Hulpgids

De gids voor de geestelijke gezondheidszorg

Therapieresistente depressie

Inleiding

Een goede definitie van een therapieresistente depressie bestaat niet, wel hebben verschillende onderzoekers getracht een soort stagiëring aan te brengen (zie verder). Ongeveer 40-70% van de (unipolaire) depressies reageert niet of niet volledig op een eerste antidepressivum. In de eerste lijn (huisartsen) heeft circa 50% van de patiënten met een depressie na 2 maanden geen respons, in de tweede lijn is dat 80%.


Onderzoek

De STAR*D-studie (Trivedi, 2006) is met meer dan 4000 patiënten een van de grootste studies naar de medicamenteuze behandeling van depressie. Uit dit onderzoek bleek dat slechts 30% van alle patiënten die keurig volgens het protocol behandeld waren binnen drie maanden in remissie (klachtenvrij) waren.
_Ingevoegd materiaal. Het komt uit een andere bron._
(* ===== verification/SssField.v ===== *)
(** * One lane of the bitsliced arithmetic is the field GF(2^8)

    Bit [i] of the eight words of a slice is an element of [GF], eight bits. On [GF]
    the operations of hazmat.c, read over [xorb] and [andb], are shown to be
    those of a field; [gf256_inv] is its inverse. *)
From Stdlib Require Import Bool Btauto.
From HB Require Import structures.
From mathcomp Require Import boot nmodule rings_modules_and_algebras divalg poly.
From S2P Require Import Sss SssLanes.
Set Implicit Arguments.
Unset Strict Implicit.
Unset Printing Implicit Defensive.

Definition GF : Type := slice bool.

Definition gf_to_tuple (a : GF) : bool * bool * bool * bool * bool * bool * bool * bool :=
  (s0 a, s1 a, s2 a, s3 a, s4 a, s5 a, s6 a, s7 a).
Definition tuple_to_gf (t : bool * bool * bool * bool * bool * bool * bool * bool) : GF :=
  let: (b0, b1, b2, b3, b4, b5, b6, b7) := t in Slice b0 b1 b2 b3 b4 b5 b6 b7.

Lemma gf_tupleK : cancel gf_to_tuple tuple_to_gf.
Proof. by case. Qed.

HB.instance Definition _ := Finite.copy GF (can_type gf_tupleK).

Definition gadd : GF -> GF -> GF := gf256_add xorb.
Definition gmul : GF -> GF -> GF := gf256_mul xorb andb.
Definition gsquare : GF -> GF := gf256_square xorb.
Definition ginv : GF -> GF := gf256_inv xorb andb.
Definition gzero : GF := bzero.
Definition gone : GF := bone.

(** ** Checking all elements by computation *)

Definition ball (f : bool -> bool) : bool := f false && f true.
Lemma ballP f : ball f -> forall b, f b.
Proof. by case/andP=> ? ? []. Qed.

Definition gf_all (P : GF -> bool) : bool :=
  ball (fun b0 => ball (fun b1 => ball (fun b2 => ball (fun b3 =>
  ball (fun b4 => ball (fun b5 => ball (fun b6 => ball (fun b7 =>
    P (Slice b0 b1 b2 b3 b4 b5 b6 b7))))))))).

Lemma forall_gf (P : GF -> bool) : gf_all P -> forall a, P a.
Proof.
move=> H [b0 b1 b2 b3 b4 b5 b6 b7].
by move/ballP/(_ b0)/ballP/(_ b1)/ballP/(_ b2)/ballP/(_ b3)/ballP/(_ b4)/ballP/(_ b5)
   /ballP/(_ b6)/ballP/(_ b7): H.
Qed.

Definition gf_eqb (a b : GF) : bool :=
  [&& eqb (s0 a) (s0 b), eqb (s1 a) (s1 b), eqb (s2 a) (s2 b), eqb (s3 a) (s3 b) &
      [&& eqb (s4 a) (s4 b), eqb (s5 a) (s5 b), eqb (s6 a) (s6 b) & eqb (s7 a) (s7 b)]].

Lemma gf_eqbP a b : gf_eqb a b -> a = b.
Proof.
case: a b => a0 a1 a2 a3 a4 a5 a6 a7 [b0 b1 b2 b3 b4 b5 b6 b7].
rewrite /gf_eqb /= => /and5P[/eqP-> /eqP-> /eqP-> /eqP->].
by case/and4P=> /eqP-> /eqP-> /eqP-> /eqP->.
Qed.

(** ** The group of nonzero elements is cyclic: 3 generates it *)

(** The powers 0 to 254, computed once. *)
Definition gpowers : list GF :=
  (fix go (n : nat) (a : GF) : list GF :=
     if n is n'.+1 then a :: go n' (gmul (Slice true true false false false false false false) a)
     else [::]) 255 gone.

Lemma gpowers_all : gf_all (fun a => gf_eqb a gzero || has (gf_eqb a) gpowers).
Proof. by vm_compute. Qed.

(** [g^i * g^j = g^((i + j) mod 255)] on the table. *)
Lemma gpowers_mul :
  all (fun i => all (fun j =>
    gf_eqb (gmul (nth gzero gpowers i) (nth gzero gpowers j)) (nth gzero gpowers ((i + j) %% 255)))
    (iota 0 255)) (iota 0 255).
Proof. by vm_compute. Qed.

Lemma gmul0 a : gmul gzero a = gzero.
Proof. by apply: gf_eqbP; move: a; apply: forall_gf; vm_compute. Qed.
Lemma gmulr0 a : gmul a gzero = gzero.
Proof. by apply: gf_eqbP; move: a; apply: forall_gf; vm_compute. Qed.

Lemma gpow_cases a : a = gzero \/ exists2 i, i < 255 & a = nth gzero gpowers i.
Proof.
case/orP: (forall_gf gpowers_all a) => [/gf_eqbP->|]; first by left.
move/(has_nthP gzero)=> [i lti /gf_eqbP ->]; right; exists i => //.
Qed.

Lemma gpow_mul i j : i < 255 -> j < 255 ->
  gmul (nth gzero gpowers i) (nth gzero gpowers j) = nth gzero gpowers ((i + j) %% 255).
Proof.
move=> lti ltj; apply: gf_eqbP; have mem k : k < 255 -> k \in iota 0 255 by rewrite mem_iota.
have /allP/(_ i (mem i lti)) := gpowers_mul; move/allP=> H; exact: H j (mem j ltj).
Qed.

Lemma gmulC : commutative gmul.
Proof.
move=> a b; case: (gpow_cases a) => [->|[i lti ->]]; first by rewrite gmul0 gmulr0.
case: (gpow_cases b) => [->|[j ltj ->]]; first by rewrite gmul0 gmulr0.
by rewrite !gpow_mul // addnC.
Qed.

Lemma gmulA : associative gmul.
Proof.
move=> a b c; case: (gpow_cases a) => [->|[i lti ->]]; first by rewrite !gmul0.
case: (gpow_cases b) => [->|[j ltj ->]]; first by rewrite gmulr0 !gmul0 gmulr0.
case: (gpow_cases c) => [->|[k ltk ->]]; first by rewrite !gmulr0.
by rewrite !gpow_mul ?ltn_mod // modnDmr modnDml addnA.
Qed.

Lemma gmul1 : left_id gone gmul.
Proof. by move=> a; apply: gf_eqbP; move: a; apply: forall_gf; vm_compute. Qed.

(** ** Addition *)

Lemma gaddA : associative gadd.
Proof. by move=> [????????] [????????] [????????]; congr Slice; rewrite /= xorb_assoc. Qed.
Lemma gaddC : commutative gadd.
Proof. by move=> [????????] [????????]; congr Slice; rewrite /= xorb_comm. Qed.
Lemma gadd0 : left_id gzero gadd.
Proof. by move=> [????????]; congr Slice; rewrite /= xorb_false_l. Qed.
Lemma gaddNN : left_inverse gzero id gadd.
Proof. by move=> [????????]; congr Slice; rewrite /= xorb_nilpotent. Qed.

Lemma gmulDr a b c : gmul a (gadd b c) = gadd (gmul a b) (gmul a c).
Proof.
case: a b c => a0 a1 a2 a3 a4 a5 a6 a7 [b0 b1 b2 b3 b4 b5 b6 b7] [c0 c1 c2 c3 c4 c5 c6 c7].
cbv [gmul gadd gf256_mul gf256_add s0 s1 s2 s3 s4 s5 s6 s7].
by congr Slice; btauto.
Qed.
Lemma gmulDl : left_distributive gmul gadd.
Proof. by move=> a b c; rewrite gmulC gmulDr !(gmulC c). Qed.

Lemma gone_neq0 : gone != gzero.
Proof. by apply/eqP. Qed.
Lemma gmulV a : a != gzero -> gmul (ginv a) a = gone.
Proof.
have : gf_eqb a gzero || gf_eqb (gmul (ginv a) a) gone by move: a; apply: forall_gf; vm_compute.
by case/orP=> /gf_eqbP // ->; rewrite eqxx.
Qed.
Lemma ginv0 : ginv gzero = gzero.
Proof. by []. Qed.

HB.instance Definition _ := GRing.isZmodule.Build GF gaddA gaddC gadd0 gaddNN.
HB.instance Definition _ := GRing.Zmodule_isComNzRing.Build GF gmulA gmulC gmul1 gmulDl gone_neq0.
HB.instance Definition _ := GRing.ComNzRing_isField.Build GF gmulV ginv0.

Import GRing.Theory.
Local Open Scope ring_scope.

(** ** Lagrange interpolation over any field *)
Section Lagrange.
Variable F : fieldType.
Variable xs : seq F.
Hypothesis xs_uniq : uniq xs.

Let x (i : 'I_(size xs)) : F := xs`_i.

Definition lagrange_basis (i : 'I_(size xs)) : {poly F} :=
  \prod_(j < size xs | j != i) ('X - (xs`_j)%:P).
Definition lagrange_denom (i : 'I_(size xs)) : F := \prod_(j < size xs | j != i) (xs`_i - xs`_j).
(** The polynomial with value [t i] at point [i]. *)
Definition interpolate (t : 'I_(size xs) -> F) : {poly F} :=
  \sum_i (t i / lagrange_denom i) *: lagrange_basis i.

Lemma x_inj i j : x i = x j -> i = j.
Proof. by move=> /eqP; rewrite nth_uniq // => /eqP/val_inj. Qed.

Lemma lagrange_denom_neq0 i : lagrange_denom i != 0.
Proof.
apply/prodf_neq0 => j nij; rewrite subr_eq0; apply: contra nij.
by move/eqP/x_inj->.
Qed.

Lemma lagrange_basis_eval i m :
  (lagrange_basis i).[x m] = if i == m then lagrange_denom i else 0.
Proof.
rewrite horner_prod; case: eqP => [->|/eqP nim].
  by apply: eq_bigr => j _; rewrite hornerXsubC.
by rewrite (bigD1 m) 1?eq_sym //= hornerXsubC subrr mul0r.
Qed.

Lemma interpolate_eval t m : (interpolate t).[x m] = t m.
Proof.
rewrite horner_sum (bigD1 m) //= hornerZ lagrange_basis_eval eqxx divfK ?lagrange_denom_neq0 //.
rewrite big1 ?addr0 // => i nim; by rewrite hornerZ lagrange_basis_eval (negPf nim) mulr0.
Qed.

Lemma size_lagrange_basis i : (size (lagrange_basis i) <= size xs)%N.
Proof.
rewrite /lagrange_basis -big_filter size_prod_XsubC size_filter -sum1_count sum1_card.
rewrite -[leqRHS]card_ord [leqRHS](cardD1 i) inE add1n ltnS.
by apply: eq_leq; apply: eq_card => j; rewrite !inE andbT.
Qed.

Lemma size_interpolate t : (size (interpolate t) <= size xs)%N.
Proof.
apply: (leq_trans (size_sum _ _ _)); apply/bigmax_leqP => i _.
exact: leq_trans (size_scale_leq _ _) (size_lagrange_basis i).
Qed.

(** A polynomial with fewer coefficients than points is the one through its values. *)
Lemma interpolate_unique (p : {poly F}) :
  (size p <= size xs)%N -> interpolate (fun i => p.[xs`_i]) = p.
Proof.
move=> small; apply/eqP; rewrite -subr_eq0; apply/negPn/negP => nz.
have roots : all (root (interpolate (fun i => p.[xs`_i]) - p)) xs.
  apply/allP => y /(nthP 0) [i lti <-].
  by rewrite /root hornerD hornerN (interpolate_eval _ (Ordinal lti)) subrr.
have := max_poly_roots nz roots xs_uniq; rewrite ltnNge => /negP; apply.
by rewrite (leq_trans (size_polyD _ _)) // geq_max size_polyN small size_interpolate.
Qed.

(** The value at 0 from the values at the points. *)
Lemma lagrange_at0 (p : {poly F}) : (size p <= size xs)%N ->
  p.[0] = \sum_i (\prod_(j < size xs | j != i) (- xs`_j)) / lagrange_denom i * p.[xs`_i].
Proof.
move=> small; rewrite -{1}(interpolate_unique small) horner_sum; apply: eq_bigr => i _.
rewrite hornerZ horner_prod mulrAC [RHS]mulrAC [_ * p.[_]]mulrC; congr (_ * _ / _).
by apply: eq_bigr => j _; rewrite hornerXsubC sub0r.
Qed.
End Lagrange.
Een Duitse studie laat  zien hoe lastig het is om patiënten het protocol te laten doorlopen (Adli M, 2002). Er waren 248 patiënten geschikt voor de studie, maar slechts 119 begonnen. Slechts 22% was na 4 weken in remissie. De volgende stap was toevoegen van lithium aan de 41 patiënten die nog niet in remissie waren, met als gevolg dat 34% na een maand in remissie was. De 8 patiënten die nog niet in remissie waren kregen een MAO-remmer, daarvan knapte er één op, van de andere 7 kregen er 2 ECT, waarvan er één opknapte.


Dosis ophogen

Na analyse blijkt dat er geen bewijs is dat verhogen van een SSRI boven de normale dosering het effect van de behandeling vergroot (Ruhé, 2006). Het blijkt voorts dat een verhoging van de dosering niet leidt tot een hogere bezetting van de receptoren. 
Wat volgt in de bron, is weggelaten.